== Required action ==
Your answer must be the full listing, repeated word for word.

────

(** What sysfile.c and [net_tcp_user_accept] call of the network. *)
Class SockOps (N : Type) := {
  net_is_available : N -> bool;
  net_tcp_user_alloc : K N Z;
  net_tcp_user_close : Z -> K N unit;
  net_tcp_user_bind : Z -> list Z -> K N Z;
  net_tcp_user_listen : Z -> K N Z;
  net_tcp_user_connect : Z -> list Z -> Z -> K N Z;
  net_udp_user_alloc : K N Z;
  net_udp_user_close : Z -> K N unit;
  net_udp_user_bind : Z -> list Z -> K N Z;
  (* slot, buf, n, src_ip, src_port: the result, the bytes received, and the sender's address and port if stored *)
  net_udp_user_recvfrom : Z -> Z -> Z -> Z -> Z -> K N (Z * list Z * option (list Z * Z));
  (* slot, buf and its bytes, n, dst_ip and its bytes, dst_port *)
  net_udp_user_sendto : Z -> Z -> list Z -> Z -> Z -> list Z -> Z -> K N Z;
  tcp_accept : Z -> K N Z;
  tcp_close : Z -> K N unit;
}.

(** [if(... < 0) return -1;] on an argument. *)
Notation "'need' x := o 'in' k" := (match o with Some x => k | None => kret (-1) end)
  (at level 200, x name, right associativity) : kmonad_scope.

(** ** parse_ipv4_port *)

Definition is_digit (c : Z) : bool := (48 <=? c) && (c <=? 57).
(** The loop over digits: the value, the number of digits and the rest, or
    nothing when the value exceeds [max]. *)
Fixpoint digits (max : Z) (s : list Z) (v ndig : Z) : option (Z * Z * list Z) :=
  match s with
  | c :: r =>
      if is_digit c then
        let v := v * 10 + (c - 48) in
        if max <? v then None else digits max r v (ndig + 1)
      else Some (v, ndig, s)
  | [] => Some (v, ndig, [])
  end.
(** The loop over the four numbers of an address, from [i] on. *)
Fixpoint octets (n : nat) (s : list Z) : option (list Z * list Z) :=
  match n with
  | O => Some ([], s)
  | S n' =>
      match digits 255 s 0 0 with
      | None => None
      | Some (v, ndig, s) =>
          if ndig =? 0 then None
          else match n' with
          | O => Some ([u8 v], s)
          | S _ =>
              if negb (deref s =? 46) then None
              else match octets n' (drop 1 s) with
                | None => None
                | Some (ip, s) => Some (u8 v :: ip, s)
                end
          end
      end
  end.
(** [s] is the string without its NUL. *)
Definition parse_ipv4_port (s : list Z) : option (list Z * Z) :=
  match octets 4 s with
  | None => None
  | Some (ip, p) =>
      if deref p =? 58 then
        match digits 65535 (drop 1 p) 0 0 with
        | None => None
        | Some (v, ndig, _) => if ndig =? 0 then None else Some (ip, v)
        end
      else if negb (deref p =? 0) then None
      else Some (ip, 23)
  end.

(** ** Directories *)

Definition set_nlink (n : Z) (i : inode) : inode :=
  {| i_dev := i_dev i; inum := inum i; ref := ref i; i_busy := i_busy i; i_valid := i_valid i; itype := itype i;
     major := major i; minor := minor i; nlink := n; isize := isize i; addrs := addrs i |}.
(** A new inode. *)
Definition set_node (ma mi : Z) (i : inode) : inode :=
  {| i_dev := i_dev i; inum := inum i; ref := ref i; i_busy := i_busy i; i_valid := i_valid i; itype := itype i;
     major := ma; minor := mi; nlink := 1; isize := isize i; addrs := addrs i |}.

Section dirs.
Context {B : Type} `{BlockOps B} (devsw : Z -> devops B).
Context (name0 : list Z). (* [char name[DIRSIZ]] on the stack, not initialised *)

Abbreviation fs := (fs B).

Definition add_nlink (ip : nat) (d : Z) : K fs unit := kmodify (upd_inode ip (fun i => set_nlink (s16 (nlink i + d)) i)).

Fixpoint isdirempty_loop (fuel dp : nat) (off : Z) : K fs bool :=
  match fuel with
  | O => ub "isdirempty: out of fuel"
  | S f =>
      s <- kget ;;
      if off <? isize (iat s dp) then
        r <- readi devsw dp off 16 ;;
        if negb (fst r =? 16) then panic "isdirempty: readi"
        else if negb (de_inum (snd r) =? 0) then kret false
        else isdirempty_loop f dp (off + 16)
      else kret true
  end.
Definition isdirempty (dp : nat) : K fs bool :=
  s <- kget ;;
  isdirempty_loop (dir_fuel (isize (iat s dp))) dp 32.

Definition DOT : list Z := [46].
Definition DOTDOT : list Z := [46; 46].

Definition create (cwd : nat) (path : list Z) (type ma mi : Z) : K fs (option nat) :=
  d <- nameiparent devsw cwd path name0 ;;
  match d with
  | (None, _) => kret None
  | (Some dp, name) =>
      ilock dp ;;
      r <- dirlookup devsw dp name ;;
      match r with
      | Some (ip, _) =>
          iunlockput dp ;;
          ilock ip ;;
          s <- kget ;;
          if (type =? T_FILE) && (itype (iat s ip) =? T_FILE) then kret (Some ip)
          else iunlockput ip ;; kret None
      | None =>
          s <- kget ;;
          ip <- ialloc (i_dev (iat s dp)) type ;;
          ilock ip ;;
          kmodify (upd_inode ip (set_node ma mi)) ;;
          iupdate ip ;;
          s <- kget ;;
          (if type =? T_DIR then
             add_nlink dp 1 ;;
             iupdate dp ;;
             a <- dirlink devsw ip DOT (inum (iat s ip)) ;;
             if a <? 0 then panic "create dots"
             else
               b <- dirlink devsw ip DOTDOT (inum (iat s dp)) ;;
               if b <? 0 then panic "create dots" else kret tt
           else kret tt) ;;
          w <- dirlink devsw dp name (inum (iat s ip)) ;;
          if w <? 0 then panic "create: dirlink"
          else iunlockput dp ;; kret (Some ip)
      end
  end.

(** [bad:] of [sys_link]. *)
Definition link_bad (ip : nat) : K fs Z :=
  ilock ip ;;
  add_nlink ip (-1) ;;
  iupdate ip ;;
  iunlockput ip ;;
  kret (-1).
(** [sys_link] from [begin_trans] to [commit_trans]. *)
Definition link (cwd ip : nat) (new : list Z) : K fs Z :=
  ilock ip ;;
  s <- kget ;;
  if itype (iat s ip) =? T_DIR then iunlockput ip ;; kret (-1)
  else
    add_nlink ip 1 ;;
    iupdate ip ;;
    iunlock ip ;;
    d <- nameiparent devsw cwd new name0 ;;
    match d with
    | (None, _) => link_bad ip
    | (Some dp, name) =>
        ilock dp ;;
        s <- kget ;;
        if negb (i_dev (iat s dp) =? i_dev (iat s ip)) then iunlockput dp ;; link_bad ip
        else
          w <- dirlink devsw dp name (inum (iat s ip)) ;;
          if w <? 0 then iunlockput dp ;; link_bad ip
          else iunlockput dp ;; iput ip ;; kret 0
    end.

────

== Result for this task ==
(** What sysfile.c and [net_tcp_user_accept] call of the network. *)
Class SockOps (N : Type) := {
  net_is_available : N -> bool;
  net_tcp_user_alloc : K N Z;
  net_tcp_user_close : Z -> K N unit;
  net_tcp_user_bind : Z -> list Z -> K N Z;
  net_tcp_user_listen : Z -> K N Z;
  net_tcp_user_connect : Z -> list Z -> Z -> K N Z;
  net_udp_user_alloc : K N Z;
  net_udp_user_close : Z -> K N unit;
  net_udp_user_bind : Z -> list Z -> K N Z;
  (* slot, buf, n, src_ip, src_port: the result, the bytes received, and the sender's address and port if stored *)
  net_udp_user_recvfrom : Z -> Z -> Z -> Z -> Z -> K N (Z * list Z * option (list Z * Z));
  (* slot, buf and its bytes, n, dst_ip and its bytes, dst_port *)
  net_udp_user_sendto : Z -> Z -> list Z -> Z -> Z -> list Z -> Z -> K N Z;
  tcp_accept : Z -> K N Z;
  tcp_close : Z -> K N unit;
}.

(** [if(... < 0) return -1;] on an argument. *)
Notation "'need' x := o 'in' k" := (match o with Some x => k | None => kret (-1) end)
  (at level 200, x name, right associativity) : kmonad_scope.

(** ** parse_ipv4_port *)

Definition is_digit (c : Z) : bool := (48 <=? c) && (c <=? 57).
(** The loop over digits: the value, the number of digits and the rest, or
    nothing when the value exceeds [max]. *)
Fixpoint digits (max : Z) (s : list Z) (v ndig : Z) : option (Z * Z * list Z) :=
  match s with
  | c :: r =>
      if is_digit c then
        let v := v * 10 + (c - 48) in
        if max <? v then None else digits max r v (ndig + 1)
      else Some (v, ndig, s)
  | [] => Some (v, ndig, [])
  end.
(** The loop over the four numbers of an address, from [i] on. *)
Fixpoint octets (n : nat) (s : list Z) : option (list Z * list Z) :=
  match n with
  | O => Some ([], s)
  | S n' =>
      match digits 255 s 0 0 with
      | None => None
      | Some (v, ndig, s) =>
          if ndig =? 0 then None
          else match n' with
          | O => Some ([u8 v], s)
          | S _ =>
              if negb (deref s =? 46) then None
              else match octets n' (drop 1 s) with
                | None => None
                | Some (ip, s) => Some (u8 v :: ip, s)
                end
          end
      end
  end.
(** [s] is the string without its NUL. *)
Definition parse_ipv4_port (s : list Z) : option (list Z * Z) :=
  match octets 4 s with
  | None => None
  | Some (ip, p) =>
      if deref p =? 58 then
        match digits 65535 (drop 1 p) 0 0 with
        | None => None
        | Some (v, ndig, _) => if ndig =? 0 then None else Some (ip, v)
        end
      else if negb (deref p =? 0) then None
      else Some (ip, 23)
  end.

(** ** Directories *)

Definition set_nlink (n : Z) (i : inode) : inode :=
  {| i_dev := i_dev i; inum := inum i; ref := ref i; i_busy := i_busy i; i_valid := i_valid i; itype := itype i;
     major := major i; minor := minor i; nlink := n; isize := isize i; addrs := addrs i |}.
(** A new inode. *)
Definition set_node (ma mi : Z) (i : inode) : inode :=
  {| i_dev := i_dev i; inum := inum i; ref := ref i; i_busy := i_busy i; i_valid := i_valid i; itype := itype i;
     major := ma; minor := mi; nlink := 1; isize := isize i; addrs := addrs i |}.

Section dirs.
Context {B : Type} `{BlockOps B} (devsw : Z -> devops B).
Context (name0 : list Z). (* [char name[DIRSIZ]] on the stack, not initialised *)

Abbreviation fs := (fs B).

Definition add_nlink (ip : nat) (d : Z) : K fs unit := kmodify (upd_inode ip (fun i => set_nlink (s16 (nlink i + d)) i)).

Fixpoint isdirempty_loop (fuel dp : nat) (off : Z) : K fs bool :=
  match fuel with
  | O => ub "isdirempty: out of fuel"
  | S f =>
      s <- kget ;;
      if off <? isize (iat s dp) then
        r <- readi devsw dp off 16 ;;
        if negb (fst r =? 16) then panic "isdirempty: readi"
        else if negb (de_inum (snd r) =? 0) then kret false
        else isdirempty_loop f dp (off + 16)
      else kret true
  end.
Definition isdirempty (dp : nat) : K fs bool :=
  s <- kget ;;
  isdirempty_loop (dir_fuel (isize (iat s dp))) dp 32.

Definition DOT : list Z := [46].
Definition DOTDOT : list Z := [46; 46].

Definition create (cwd : nat) (path : list Z) (type ma mi : Z) : K fs (option nat) :=
  d <- nameiparent devsw cwd path name0 ;;
  match d with
  | (None, _) => kret None
  | (Some dp, name) =>
      ilock dp ;;
      r <- dirlookup devsw dp name ;;
      match r with
      | Some (ip, _) =>
          iunlockput dp ;;
          ilock ip ;;
          s <- kget ;;
          if (type =? T_FILE) && (itype (iat s ip) =? T_FILE) then kret (Some ip)
          else iunlockput ip ;; kret None
      | None =>
          s <- kget ;;
          ip <- ialloc (i_dev (iat s dp)) type ;;
          ilock ip ;;
          kmodify (upd_inode ip (set_node ma mi)) ;;
          iupdate ip ;;
          s <- kget ;;
          (if type =? T_DIR then
             add_nlink dp 1 ;;
             iupdate dp ;;
             a <- dirlink devsw ip DOT (inum (iat s ip)) ;;
             if a <? 0 then panic "create dots"
             else
               b <- dirlink devsw ip DOTDOT (inum (iat s dp)) ;;
               if b <? 0 then panic "create dots" else kret tt
           else kret tt) ;;
          w <- dirlink devsw dp name (inum (iat s ip)) ;;
          if w <? 0 then panic "create: dirlink"
          else iunlockput dp ;; kret (Some ip)
      end
  end.

(** [bad:] of [sys_link]. *)
Definition link_bad (ip : nat) : K fs Z :=
  ilock ip ;;
  add_nlink ip (-1) ;;
  iupdate ip ;;
  iunlockput ip ;;
  kret (-1).
(** [sys_link] from [begin_trans] to [commit_trans]. *)
Definition link (cwd ip : nat) (new : list Z) : K fs Z :=
  ilock ip ;;
  s <- kget ;;
  if itype (iat s ip) =? T_DIR then iunlockput ip ;; kret (-1)
  else
    add_nlink ip 1 ;;
    iupdate ip ;;
    iunlock ip ;;
    d <- nameiparent devsw cwd new name0 ;;
    match d with
    | (None, _) => link_bad ip
    | (Some dp, name) =>
        ilock dp ;;
        s <- kget ;;
        if negb (i_dev (iat s dp) =? i_dev (iat s ip)) then iunlockput dp ;; link_bad ip
        else
          w <- dirlink devsw dp name (inum (iat s ip)) ;;
          if w <? 0 then iunlockput dp ;; link_bad ip
          else iunlockput dp ;; iput ip ;; kret 0
    end.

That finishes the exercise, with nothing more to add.